Again, the focus is on matching your skills, strategy, and management with those of the investor.
So, you’d want to include all of the following up front:
- Strategy blueprint – While you don’t need to give away the secret sauce, you should be able to convey how exactly you plan to invest their money. That includes available markets, discretionary vs formulaic trades, frequency of trades, etc. The goal is to clearly show your client how you plan to invest their money and what to expect.
- Multi-account management – Quite often, traders will invest on behalf of multiple clients at a time. You should be able to explain how you keep the accounts separate both in terms of order execution and reporting.
- Account requirements – To effectively trade, you can’t have investors treating the account like a bank. Let them know up front how and when they can add or withdrawal funds.
- Track record – Clients want to know why they should trust you. Nothing alleviates concerns like a performance report showing how you’ve been successful over time.
Ultimately, the client needs enough information to make an informed decision. The last thing want is to enter into a relationship with a mismatch in expectations.
Forex investments tend to come in two varieties – technical and qualitative.
Technical trading relies more on mechanics such as chart analysis, order flow, and the like.
Qualitative looks more at macroeconomic trends, central bank policies, geopolitics and the like.
Both have their merits.
One thing that does happen from time to time are outlier events. This include everything from economic recessions like the pandemic to wars and skirmishes.
Quite often, these provide temporary, albeit lucrative opportunities.
Forex managers should have the wherewithal to point these out to their clients. While they may present high risk/high reward situations, each investor should consider them.
If the manager themselves isn’t proficient in this type of trading opportunity, they should have connections with someone who is.
At the same time, investors should consider how much of their Forex portfolio they want to allocate to speculative investments like this. It’s useful to keep some capital firepower available for situations like these.

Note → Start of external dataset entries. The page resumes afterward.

(** * The data-access layer of [src/dao/dao_api.go]

    A shallow embedding of the [dao] package's CRUD, query, blob and
    reference-resolution functions, and the properties of them that the
    specification states.

    The package is a thin layer over the mgo driver.  Its functions are
    embedded as programs over two kinds of primitive steps:

    - operations on Go maps that the code mutates in place (the update map
      of [UpdateDoc], the field map of [DBRef] and [DBRefId], the map that
      [SoftRemoveDoc] fills): these maps live in a heap and are passed by
      address, so that what the caller sees after the call is the heap;
    - calls that leave the package: the mgo session, collection, query and
      GridFS methods, [bson.NewObjectId] and the package's [Now] helper,
      which is defined in another file.  A program is run against a
      handler that answers these calls; the run records every call.

    A map that the code only reads (a selector, a nested object) is
    represented by its contents. *)

From Stdlib Require Import ZArith String Ascii List Bool.
From stdpp Require Import base option gmap strings list fin_maps.

#[local] Set Warnings "-register-all".
#[local] Open Scope string_scope.
#[local] Open Scope Z_scope.
#[export] Set Default Goal Selector "!".

Open Scope Z_scope.

(** ** Machine integers

    The kernel is compiled with [-m32]: [unsigned long], [unsigned int],
    [size_t] and pointers are 32 bits wide, [int] and [long] are 32-bit
    two's complement.  A w-bit unsigned value is a [Z] in [0 .. 2^w - 1];
    every operation that can leave the range is wrapped explicitly. *)

Definition wrap (w x : Z) : Z := x mod 2 ^ w.

Abbreviation u8 := (wrap 8).
Abbreviation u16 := (wrap 16).
Abbreviation u32 := (wrap 32).

Definition fits (w x : Z) : Prop := 0 <= x < 2 ^ w.

(** Two's complement reading of the low 32 (respectively 8) bits. *)
Definition sext (w x : Z) : Z :=
  let y := wrap w x in if y <? 2 ^ (w - 1) then y else y - 2 ^ w.

Abbreviation s32 := (sext 32).
Abbreviation s8 := (sext 8).

(** The error numbers of include/error.h, returned negated. *)
Definition ENOENT : Z := 2.
Definition ENOMEM : Z := 12.
Definition ENODEV : Z := 19.
Definition EINVAL : Z := 22.
Definition ENOSPC : Z := 28.

(** ** Outcomes of a C computation

    [Ret]: the code returns; [Bug]: an [assert] (BUG_ON) fires, which prints
    a trace and halts the processor; [Fault]: a NULL pointer or memory that
    is not mapped is accessed; [Spin]: the bound given to a loop is used up
    (each theorem about a loop shows the bound is large enough). *)
Inductive outcome (A : Type) : Type :=
  | Ret (a : A)
  | Bug
  | Fault
  | Spin.
Arguments Ret {A} a.
Arguments Bug {A}.
Arguments Fault {A}.
Arguments Spin {A}.

#[export] Instance outcome_ret : MRet outcome := fun A a => Ret a.
#[export] Instance outcome_bind : MBind outcome := fun A B f m =>
  match m with Ret a => f a | Bug => Bug | Fault => Fault | Spin => Spin end.

(** [assert] of include/assert.h. *)
Definition assert (b : bool) : outcome unit := if b then Ret tt else Bug.

(** [WARN_ON(_expr, ...)] of include/debug.h: when the condition holds,
    [pr_err] is given [__LINE__] among its strings, and reads characters at
    the address that number is. *)
Definition WARN_ON (expr : bool) : outcome unit := if expr then Fault else Ret tt.

(** Dereferencing a possibly NULL pointer. *)
Definition deref {A} (p : option A) : outcome A :=
  match p with Some a => Ret a | None => Fault end.

(** State-passing computations over a state [S]. *)
Definition M (S A : Type) : Type := S -> outcome (A * S).

#[export] Instance M_ret {S} : MRet (M S) := fun A a s => Ret (a, s).
#[export] Instance M_bind {S} : MBind (M S) := fun A B f m s =>
  match m s with
  | Ret (a, s') => f a s' | Bug => Bug | Fault => Fault | Spin => Spin
  end.

Definition mget {S} : M S S := fun s => Ret (s, s).
Definition mput {S} (s : S) : M S unit := fun _ => Ret (tt, s).
Definition mmod {S} (f : S -> S) : M S unit := fun s => Ret (tt, f s).
Definition mlift {S A} (o : outcome A) : M S A := fun s =>
  match o with Ret a => Ret (a, s) | Bug => Bug | Fault => Fault | Spin => Spin end.

(** Run a computation on a part of the state. *)
Definition zoom {S P A} (get : S -> P) (put : P -> S -> S) (m : M P A) : M S A := fun s =>
  match m (get s) with
  | Ret (a, p) => Ret (a, put p s) | Bug => Bug | Fault => Fault | Spin => Spin
  end.

(** [runs m s a s']: the computation returns [a] in state [s']. *)
Notation "m '@@' s '~>' a ',' s'" := (m s = Ret (a, s'))
  (at level 70, s at next level, a at next level, s' at next level) : Z_scope.

(** ** Automation *)

Create HintDb kern.

(** Decide an integer comparison in the goal or a hypothesis. *)
Ltac zify_bool :=
  repeat match goal with
  | H : (_ && _)%bool = true |- _ => apply andb_prop in H; destruct H
  | H : (_ || _)%bool = false |- _ => apply orb_false_elim in H; destruct H
  | H : negb _ = true |- _ => apply negb_true_iff in H
  | H : negb _ = false |- _ => apply negb_false_iff in H
  | H : (_ =? _) = true |- _ => apply Z.eqb_eq in H
  | H : (_ =? _) = false |- _ => apply Z.eqb_neq in H
  | H : (_ <? _) = true |- _ => apply Z.ltb_lt in H
  | H : (_ <? _) = false |- _ => apply Z.ltb_ge in H
  | H : (_ <=? _) = true |- _ => apply Z.leb_le in H
  | H : (_ <=? _) = false |- _ => apply Z.leb_gt in H
  | H : (_ >? _) = true |- _ => rewrite Z.gtb_ltb in H
  | H : (_ >? _) = false |- _ => rewrite Z.gtb_ltb in H
  | H : (_ >=? _) = true |- _ => rewrite Z.geb_leb in H
  | H : (_ >=? _) = false |- _ => rewrite Z.geb_leb in H
  end.

(** Case analysis on the first boolean test of the goal. *)
Ltac case_if :=
  match goal with
  | |- context [if ?b then _ else _] => let E := fresh "E" in destruct b eqn:E
  end; zify_bool.

(** Rewrite a test of the goal whose value arithmetic decides. *)
Ltac if_true :=
  match goal with
  | |- context [if ?b then _ else _] => replace b with true by lia
  end.
Ltac if_false :=
  match goal with
  | |- context [if ?b then _ else _] => replace b with false by lia
  end.

(** Run a monadic hypothesis that is known to return. *)
Ltac run_inv :=
  repeat match goal with
  | H : Ret _ = Ret _ |- _ => injection H as H
  | H : (_, _) = (_, _) |- _ => injection H as H
  | H : Bug = Ret _ |- _ => discriminate H
  | H : Fault = Ret _ |- _ => discriminate H
  | H : Spin = Ret _ |- _ => discriminate H
  end.

(** ** Generic lemmas *)

Lemma outcome_bind_ret {A B} (m : outcome A) (f : A -> outcome B) (b : B) :
  (m ≫= f) = Ret b -> exists a, m = Ret a /\ f a = Ret b.
Proof. destruct m; simpl; try done. eauto. Qed.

With a long enough investment horizon, clients can even out the performance of these outliers and use them to enhance their overall performance.
Investing with a Forex managed account shouldn’t be a passive activity for the client. While they don’t need to know about every trade every day, they should be part of a regular review.
There’s a cliché saying in trading – Making money is hard. Keeping it is even harder.
As I mentioned before, part of investing with Forex is the diversification it provides. That can and will change over time.
Both the account manager and the client need to regularly review the allocations to ensure whatever hedging strategy they selected remains appropriate.
Consider for a moment someone with heavy equity holdings in European stocks. They want to maintain 10% of their total assets invested in Forex.
If equity markets surge rapidly, it may be worth reallocating funds towards the Forex managed account. Conversely, a major decline in equities might warrant moving capital out of Forex.
There aren’t any hard and fast rules to abide by. Each investor’s situation is unique. Some may only need to review their accounts every quarter, while others could go an entire year.
Without trust, the entire concept of a Forex managed investment account falls apart.
Clients should trust the traders to work their strategy to the best of their ability and alert them with any relevant information.
Account managers should trust their clients to provide them with accurate and timely information and requests so they aren’t caught off-guard.